Lemma complete_order_tx_inv t p e a w r w' :
  complete_order_tx t p e a w = (Ok r, w') ->
  let d := view HTX w in let d' := view HTX w' in
  exists o, d_orders d !! t = Some o /\ (e = "" \/ o_PaymentProvider o = e) /\
    (o_Status o = TopUpStatusSuccess /\ d' = d \/
     o_Status o = TopUpStatusPending /\ (exists plan,
       sub_created (o_UserId o) plan (w_next_id w) d d' /\
       (0 < p_MaxPurchasePerUser plan ->
          plan_purchases (o_UserId o) (p_Id plan) d < p_MaxPurchasePerUser plan)) /\
     only_groups d d' /\ d_records d' = d_records d /\
     d_orders d' = <[o_TradeNo o := completed_order o p a (w_now w)]> (d_orders d)).
Proof.
  unfold complete_order_tx. intros H. inv_bind H as o w1 E1.
  apply find_order_inv in E1 as [Ho [fs1 ->]].
  inv_bind H as u w2 E2. apply guard_err_inv in E2 as [Hg ->].
  cbv zeta. exists o. split; [done|]. split.
  { unfold provider_mismatch in Hg. apply andb_false_iff in Hg as [Hg|Hg]; bools; auto. }
  case_decide as Hs.
  { apply run_ret_inv in H as [-> ->]. by left. }
  right. inv_bind H as u2 w3 E3. apply guard_err_inv in E3 as [Hp ->]. bools.
  split; [done|]. inv_bind H as plan w4 E4.
  pose proof (getPlan_same HDB (o_PlanId o) (w <| w_faults := fs1 |>)) as Hsame.
  unfold GetSubscriptionPlanById in E4. rewrite E4 in Hsame. simpl in Hsame.
  pose proof (getPlan_next HDB (o_PlanId o) (w <| w_faults := fs1 |>)) as Hnx. rewrite E4 in Hnx. simpl in Hnx.
  pose proof (same_tables_view HTX _ _ Hsame) as Hv4.
  change (view HTX (w <| w_faults := fs1 |>)) with (view HTX w) in Hv4.
  inv_bind H as sub w5 E5. apply CreateSub_inv in E5 as (Hcr & Hgr & Henv5 & Hmax & Hrec & Hord & _).
  inv_bind H as u6 w6 E6. apply upsert_inv in E6 as [Henv6 [tu Hv6]].
  inv_bind H as now w7 E7. apply gets_inv in E7 as [-> ->].
  inv_bind H as u8 w8 E8. apply run_ret_inv in H as [-> ->].
  apply db_exec_inv in E8 as [Hv8 _]. rewrite Hv8, Hv6. simpl.
  rewrite Hv4, Hnx in *.
  assert (Hnow : w_now w6 = w_now w).
  { destruct Hsame as (_ & _ & H1 & _), Henv5 as (_ & H2 & _), Henv6 as (_ & H3 & _). simpl in H1. congruence. }
  rewrite Hnow, Hord. split; [|done].
  exists plan. split; [exact Hcr|done].
Qed.

Lemma after_commit_db {A} (m : MW A) (k : A -> MW unit) w :
  (forall a d, preserves (fun w => w_db w = d) (k a)) -> (forall a w, exists w', k a w = (Ok tt, w')) ->
  match m w with
  | (Ok a, w1) => exists w2, (m ≫= k) w = (Ok tt, w2) /\ w_db w2 = w_db w1
  | (Err e, w1) => (m ≫= k) w = (Err e, w1)
  end.
Proof.
  intros Hdb Hok. rewrite run_bind. destruct (m w) as [[a|e] w1]; [|done].
  destruct (Hok a w1) as [w2 Hw2]. exists w2. split; [done|].
  pose proof (Hdb a (w_db w1) w1 eq_refl) as H. by rewrite Hw2 in H.
Qed.

Lemma CompleteOrder_run t p e a w :
  match CompleteSubscriptionOrder t p e a w with
  | (Err _, w') => w_db w' = w_db w
  | (Ok _, w') => exists o, d_orders (w_db w) !! t = Some o /\
      (e = "" \/ o_PaymentProvider o = e) /\
      (o_Status o = TopUpStatusSuccess /\ w_db w' = w_db w \/
       o_Status o = TopUpStatusPending /\
       (exists plan id, sub_created (o_UserId o) plan id (w_db w) (w_db w') /\
          (0 < p_MaxPurchasePerUser plan ->
             plan_purchases (o_UserId o) (p_Id plan) (w_db w) < p_MaxPurchasePerUser plan)) /\
       only_groups (w_db w) (w_db w') /\
       d_orders (w_db w') = <[o_TradeNo o := completed_order o p a (w_now w)]> (d_orders (w_db w)))
  end.
Proof.
  unfold CompleteSubscriptionOrder. destruct (bool_decide (t = "")); [done|].
  cbn [guard_err]. rewrite run_bind, run_ret.
  set (k := fun r : option (Z * string) => match r with
    | Some (logUserId, upgradeGroup) =>
        if negb (bool_decide (upgradeGroup = "")) && (logUserId >? 0)
        then ignore_err (UpdateUserGroupCache logUserId upgradeGroup) else mret tt
    | None => mret tt end : MW unit).
  pose proof (after_commit_db (Transaction (complete_order_tx t p e a)) k w) as Hc.
  destruct (Transaction (complete_order_tx t p e a) w) as [[r|err] w1] eqn:Htx.
  - destruct Hc as (w2 & -> & Hdb2).
    { intros [[i g]|] d; [|apply preserves_ret]. simpl. pose proof group_cache_db. pres. }
    { intros [[i g]|] w0; simpl; [|by eexists]. destruct (_ && _); by eexists. }
    apply Transaction_inv in Htx as (w3 & w4 & Hv & _ & (_ & Hnow & _) & Hrun & Hdb);
      [|intros d; apply complete_order_tx_tx].
    apply complete_order_tx_inv in Hrun as (o & Ho & He & Hcase).
    rewrite Hv in *. rewrite <- Hdb in *. rewrite Hdb2. exists o. split; [done|]. split; [done|].
    destruct Hcase as [?|(Hst & (plan & Hcr & Hmax) & Hg & _ & Hord)]; [by left|right].
    rewrite Hnow in Hord. split; [done|]. split; [|done]. by exists plan, (w_next_id w3).
  - rewrite Hc.
    + pose proof (Transaction_atomic _ w (fun d => complete_order_tx_tx d t p e a)) as Ha.
      by rewrite Htx in Ha.
    + intros [[i g]|] d; [|apply preserves_ret]. simpl. pose proof group_cache_db. pres.
    + intros [[i g]|] w0; simpl; [|by eexists]. destruct (_ && _); by eexists.
Qed.

(** Completing a subscription order is atomic and guarded, under any failure:
    an error leaves the database untouched.  A success on a pending order
    creates exactly one active subscription with nothing used, for the buyer of
    the order, within the purchase limit of its plan, and marks the order
    successful; no wallet changes; a success on a completed order changes
    nothing.  An order of another payment provider is never completed. *)
Theorem CompleteSubscriptionOrder_spec t payload provider method w :
  match CompleteSubscriptionOrder t payload provider method w with
  | (Err _, w') => w_db w' = w_db w
  | (Ok _, w') => exists o, d_orders (w_db w) !! t = Some o /\
      (provider = "" \/ o_PaymentProvider o = provider) /\
      (o_Status o = TopUpStatusSuccess /\ w_db w' = w_db w \/
       o_Status o = TopUpStatusPending /\
       (exists plan id, sub_created (o_UserId o) plan id (w_db w) (w_db w') /\
          (0 < p_MaxPurchasePerUser plan ->
             plan_purchases (o_UserId o) (p_Id plan) (w_db w) < p_MaxPurchasePerUser plan)) /\
       (forall i, select_quota i (w_db w') = select_quota i (w_db w)) /\
       d_orders (w_db w') =
         <[o_TradeNo o := completed_order o payload method (w_now w)]> (d_orders (w_db w)))
  end.
Proof.
  pose proof (CompleteOrder_run t payload provider method w) as H. case_run H; [|done].
  destruct H as (o & Ho & Hp & [Hc|(Hst & Hcr & Hg & Hord)]); exists o; [by auto|].
  split; [done|]. split; [done|]. right. split; [done|]. split; [done|]. split; [|done].
  intros i. by apply only_groups_quota.
Qed.

(** Completing the same order again changes nothing: a webhook delivered
    twice grants one subscription. *)
Theorem CompleteSubscriptionOrder_idempotent t p1 e1 a1 p2 e2 a2 w w1 w2 u :
  map_Forall (fun k o => o_TradeNo o = k) (d_orders (w_db w)) ->
  CompleteSubscriptionOrder t p1 e1 a1 w = (Ok u, w1) ->
  (CompleteSubscriptionOrder t p2 e2 a2 w1).2 = w2 ->
  w_db w2 = w_db w1.
Proof.
  intros Hkeys H1 <-.
  assert (Hdone : exists o, d_orders (w_db w1) !! t = Some o /\ o_Status o = TopUpStatusSuccess).
  { pose proof (CompleteOrder_run t p1 e1 a1 w) as H. rewrite H1 in H.
    destruct H as (o & Ho & _ & [[Hs Hdb]|(_ & _ & _ & Hord)]).
    - exists o. by rewrite Hdb.
    - pose proof (Hkeys t o Ho) as Hk. simpl in Hk. rewrite Hord, Hk, lookup_insert_eq. by eexists. }
  destruct Hdone as (o & Ho & Hs).
  pose proof (CompleteOrder_run t p2 e2 a2 w1) as H. case_run H; simpl; [|done].
  destruct H as (o' & Ho' & _ & [[_ Hdb]|(Hst & _)]); [done|].
  rewrite Ho in Ho'. injection Ho' as <-. rewrite Hs in Hst. discriminate.
Qed.

Definition sample_order : SubscriptionOrder :=
  mkOrder 1 3 (F64.of_Z 1) "T1" "alipay" "epay" "pending" 1699999000 0 "".
Definition sample_order_world : World :=
  sample_world <| w_db := sample_db <| d_subs := ∅ |> <| d_orders := {["T1" := sample_order]} |> |>.

Lemma CompleteSubscriptionOrder_idempotent_witness :
  exists u w1, CompleteSubscriptionOrder "T1" "" "epay" "" sample_order_world = (Ok u, w1) /\
    w_db (CompleteSubscriptionOrder "T1" "" "epay" "" w1).2 = w_db w1.
Proof.
  destruct (CompleteSubscriptionOrder "T1" "" "epay" "" sample_order_world) as [r w1] eqn:E.
  assert (r = Ok tt) as -> by (change r with (r, w1).1; rewrite <- E; vm_compute; reflexivity).
  exists tt, w1. split; [reflexivity|].
  apply (CompleteSubscriptionOrder_idempotent "T1" "" "epay" "" "" "epay" "" sample_order_world w1 _ tt);
    [apply map_Forall_singleton; reflexivity|exact E|reflexivity].
Defined.

(** ** Wallet purchase *)

Lemma debit_quota uid q d i :
  has_user uid d = true ->
  select_quota i (update_user uid (fun u => u <| u_Quota := u_Quota u - q |>) d)
  = select_quota i d - if decide (i = uid) then q else 0.
Proof.
  intros Hu. unfold select_quota. rewrite live_update_user by done.
  destruct (decide (uid = i)) as [->|]; [rewrite decide_True by done|rewrite decide_False by done].
  - unfold has_user in Hu. destruct (live_user d i); simpl; [done|discriminate].
  - destruct (live_user d i); lia.
Qed.

Section purchase.
Context `{Decimal D}.

Lemma CreateOrder_inv o w u w' :
  CreateOrder HTX o w = (Ok u, w') -> view HTX w' = put_order o (view HTX w) /\ tx_env w w'.
Proof.
  unfold CreateOrder. intros Hr. inv_bind Hr as old w1 E. apply db_find_inv in E as [_ [fs ->]].
  destruct old; [discriminate|]. unfold modify in Hr. injection Hr as _ <-.
  split; [apply apply_log_app|done].
Qed.

Lemma purchase_tx_inv uid pid t w q g w' :
  purchase_tx (D := D) uid pid t w = (Ok (q, g), w') ->
  let d := view HTX w in let d' := view HTX w' in
  exists plan u id, p_Enabled plan = true /\ live_user d uid = Some u /\
    calcSubscriptionBalanceQuota (D := D) (QuotaPerUnit (w_cfg w)) (p_PriceAmount plan) = Ok q /\
    (0 < q -> q <= u_Quota u) /\ sub_created uid plan id d d' /\
    (0 < p_MaxPurchasePerUser plan -> plan_purchases uid (p_Id plan) d < p_MaxPurchasePerUser plan) /\
    forall i, select_quota i d' = select_quota i d - if decide (i = uid) then Z.max 0 q else 0.
Proof.
  unfold purchase_tx. intros Hr. inv_bind Hr as plan w1 E1.
  pose proof (getPlan_same HTX pid w) as Hsame. rewrite E1 in Hsame. simpl in Hsame.
  pose proof (same_tables_view HTX _ _ Hsame) as Hv1.
  inv_bind Hr as u0 w2 E2. apply guard_err_inv in E2 as [Hen ->]. bools.
  do 2 (inv_bind Hr; apply guard_err_inv in E as [_ ->]).
  inv_bind Hr as per w3 E3. apply gets_inv in E3 as [-> ->].
  inv_bind Hr as q' w4 E4. unfold of_result in E4. injection E4 as Hq <-.
  inv_bind Hr as u w5 E5. apply db_first_inv in E5 as [Hu [fs5 ->]].
  inv_bind Hr as u6 w6 E6. apply guard_err_inv in E6 as [Hg ->].
  inv_bind Hr as u7 w7 E7.
  assert (Hv7 : tx_env w1 w7 /\ view HTX w7 = if q' >? 0
      then update_user uid (fun u => u <| u_Quota := u_Quota u - q' |>) (view HTX w1) else view HTX w1).
  { destruct (q' >? 0) eqn:Hq0.
    - inv_bind E7 as b w8 E8. apply db_update_inv in E8 as (Hb & Hv & Henv & _).
      apply run_ret_inv in E7 as [_ ->]. split; [done|]. rewrite Hv, Hb.
      change (view HTX (w1 <| w_faults := fs5 |>)) with (view HTX w1).
      unfold has_user. by rewrite Hu.
    - apply run_ret_inv in E7 as [_ ->]. done. }
  destruct Hv7 as [Henv7 Hv7].
  inv_bind Hr as sub w8 E8. apply CreateSub_inv in E8 as (Hcr & Hgr & _ & Hmax & _).
  inv_bind Hr as now w9 E9. apply gets_inv in E9 as [-> ->].
  inv_bind Hr as u10 w10 E10. apply CreateOrder_inv in E10 as [Hv10 _].
  apply run_ret_inv in Hr as [Heq ->]. injection Heq as -> ->.
  cbv zeta. rewrite Hv10. exists plan, u, (w_next_id w7).
  rewrite Hv1 in Hu. split; [done|]. split; [done|].
  assert (Hcfg : w_cfg w1 = w_cfg w) by apply Hsame. rewrite Hcfg in Hq. split; [done|].
  split. { intros Hq0. apply andb_false_iff in Hg as [Hg|Hg]; bools; lia. }
  assert (Hs7 : d_subs (view HTX w7) = d_subs (view HTX w)).
  { rewrite Hv7. destruct (q' >? 0); simpl; by rewrite Hv1. }
  split. { destruct Hcr as (s & Hs & Hrest). exists s. simpl. rewrite Hs, Hs7. done. }
  split. { unfold plan_purchases, where_subs, all_subs in *. by rewrite <- Hs7. }
  intros i. change (select_quota i (put_order _ ?d)) with (select_quota i d).
  rewrite (only_groups_quota _ _ i Hgr), Hv7, Hv1.
  destruct (q' >? 0) eqn:Hq0; bools.
  - rewrite debit_quota by (unfold has_user; by rewrite Hu). rewrite Z.max_r by lia. done.
  - case_decide; lia.
Qed.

______

Requirement: Scan the lines above for "d_orders (w_db w') = <[o_TradeNo" and for "if negb (bool_decide". Repeat exactly the line holding each of them and every line in between.

Answer to this problem:
       d_orders (w_db w') = <[o_TradeNo o := completed_order o p a (w_now w)]> (d_orders (w_db w)))
  end.
Proof.
  unfold CompleteSubscriptionOrder. destruct (bool_decide (t = "")); [done|].
  cbn [guard_err]. rewrite run_bind, run_ret.
  set (k := fun r : option (Z * string) => match r with
    | Some (logUserId, upgradeGroup) =>
        if negb (bool_decide (upgradeGroup = "")) && (logUserId >? 0)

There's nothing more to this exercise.